Hyperthermia (42 degrees C) as an adjuvant to radiotherapy and chemotherapy in the treatment of the allogeneic VX2 carcinoma in the rabbit.

As assessed by decrease in tumour volume and inhibition of tumour cell respiration and glycolysis, hyperthermia (intra-tumour temperature 42°C for one hour) potentiated the destructive effect of radiotherapy (1000 rad) on the allogeneic VX2 carcinoma in the hind limb of rabbits, and chemotherapy (methotrexate) produced a similar potentiation of irradiation. The resulting regression of the primary tumour in each case after dual therapy was comparable to that occurring after 3 applications of local hyperthermia, which has been shown to cure 50% of animals with this carcinoma.

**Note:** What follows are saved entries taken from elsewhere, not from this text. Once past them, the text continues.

Definition str_eqb (x y : str) : bool :=
  if list_eq_dec Byte.byte_eq_dec x y then true else false.

(** [d[k] = v] on a dictionary. *)
Fixpoint dict_set (d : list (str * str)) (k v : str) : list (str * str) :=
  match d with
  | [] => [(k, v)]
  | (k', v') :: rest =>
      if str_eqb k' k then (k', v) :: rest else (k', v') :: dict_set rest k v
  end.

Fixpoint dict_get (d : list (str * str)) (k : str) : option str :=
  match d with
  | [] => None
  | (k', v') :: rest => if str_eqb k' k then Some v' else dict_get rest k
  end.

(** Truth value of [node.data] and [node.children] in an [if]. *)
Definition truthy_data (d : option str) : bool :=
  match d with
  | Some (_ :: _) => true
  | _ => false
  end.

Definition truthy_list {A} (l : list A) : bool :=
  match l with
  | [] => false
  | _ => true
  end.

(** ** The external collaborators *)

(** Modelled from the spec: [whatsappy/tokens.py] is outside the two modules
    embedded here.  The spec gives the token dictionary as two pure functions over
    a fixed table: [str2tok] answers the id of a string, or [None] when the
    string is not in the table; [tok2str] answers the string of an id ([None]
    here stands for a failed lookup). *)
Class Tokens : Type := {
  str2tok : str -> option Z;
  tok2str : Z -> option str
}.

(** Modelled from the spec: [whatsappy/encryption.py] is outside the two
    modules embedded here.  The spec gives an [Encryption] built from the secret
    and the nonce, with [encrypt(bytes, prepend_mac) -> bytes] and
    [decrypt(bytes) -> bytes], each direction carrying its own keystream and
    counter.  [enc] and [dec] are the states of the two directions, [derive]
    is the constructor, and a call advances the state of its direction.  The
    second argument of [encrypt] is optional in the calls of the source. *)
Class Cipher : Type := {
  enc : Type;
  dec : Type;
  derive : str -> option str -> enc * dec;
  run_encrypt : enc -> str -> option bool -> str * enc;
  run_decrypt : dec -> str -> outcome str * dec
}.

(** ** Reader (whatsappy.stream) *)

Module Reader.
Section Reader.
Context {T : Tokens} {C : Cipher}.

(** The attributes of a [Reader] object. *)
Record t : Type := mk {
  buf : str;
  offset : Z;
  decrypt : option dec
}.

(** [Reader()] *)
Definition __init__ : t := mk [] 0 None.

Definition M : Type -> Type := SM t.

Notation "x <- c ;; k" := (bind c (fun x => k))
  (at level 61, c at next level, right associativity).
Notation "c ;;; k" := (bind c (fun _ => k))
  (at level 61, right associativity).

(** [self.buf += buf] *)
Definition data (chunk : str) (r : t) : t :=
  mk (buf r ++ chunk) (offset r) (decrypt r).

Definition _consume (size : Z) : M str := fun r =>
  if size >? len (buf r) then (Raise StreamError, r)
  else (Ok (firstn (Z.to_nat size) (buf r)),
        mk (skipn (Z.to_nat size) (buf r)) (offset r + size) (decrypt r)).

Definition _peek (bytes : Z) : M str := fun r =>
  (Ok (firstn (Z.to_nat bytes) (buf r)), r).

Definition peek_int8 : M Z :=
  s <- _peek 1 ;; lift (ord s).

Definition peek_int16 : M Z :=
  s <- _peek 2 ;;
  c0 <- lift (index s 0) ;;
  c1 <- lift (index s 1) ;;
  ret (Z.lor (Z.shiftl (ord1 c0) 8) (ord1 c1)).

Definition peek_int24 : M Z :=
  s <- _peek 3 ;;
  c0 <- lift (index s 0) ;;
  c1 <- lift (index s 1) ;;
  c2 <- lift (index s 2) ;;
  ret (Z.lor (Z.lor (Z.shiftl (ord1 c0) 16) (Z.shiftl (ord1 c1) 8)) (ord1 c2)).

Definition int8 : M Z :=
  s <- _consume 1 ;; lift (ord s).

Definition int16 : M Z :=
  s <- _consume 2 ;;
  c0 <- lift (index s 0) ;;
  c1 <- lift (index s 1) ;;
  ret (Z.lor (Z.shiftl (ord1 c0) 8) (ord1 c1)).

Definition int24 : M Z :=
  s <- _consume 3 ;;
  c0 <- lift (index s 0) ;;
  c1 <- lift (index s 1) ;;
  c2 <- lift (index s 2) ;;
  ret (Z.lor (Z.lor (Z.shiftl (ord1 c0) 16) (Z.shiftl (ord1 c1) 8)) (ord1 c2)).

(** The last branch builds its message with [ord(token)] on an integer,
    so what escapes is a [TypeError]. *)
Definition list_start : M Z :=
  token <- int8 ;;
  if token =? 0x00 then ret 0
  else if token =? 0xF8 then int8
  else if token =? 0xF9 then int16
  else raise TypeError.

Definition lookup (token : Z) : M str :=
  match tok2str token with
  | Some s => ret s
  | None => raise LookupError
  end.

(** One nibble of the packed form [0xFF]: [str(decimal)] below ten,
    [chr(decimal - 10 + 45)] from ten on. *)
Definition nibble_char (decimal : Z) : byte :=
  if decimal <? 10 then byte_of_Z (48 + decimal)
  else byte_of_Z (decimal - 10 + 45).

Definition nibble_at (data : str) (i : Z) : byte :=
  let shift := 4 * (1 - i mod 2) in
  let c := nth (Z.to_nat (i / 2)) data "000"%byte in
  nibble_char (Z.shiftr (Z.land (ord1 c) (Z.shiftl 15 shift)) shift).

Combination therapy did not increase the survival time of the rabbits, however, all of which had lung and lymph node metastases at autopsy. The results focus attention on the relationship between a primary tumour and its metastases. The histological picture and the animal survival data suggest that the mechanism of tumour cell death and resorption of necrotic material following treatment may be important in enabling the host to deal with metastatic cells. After combination therapy, many metabolically and mitotically active cancer cells remained in the tumour mass, and the incomplete destruction of the primary tumour may have left the host with a burden of tumour cells too large to be destroyed by the immune system.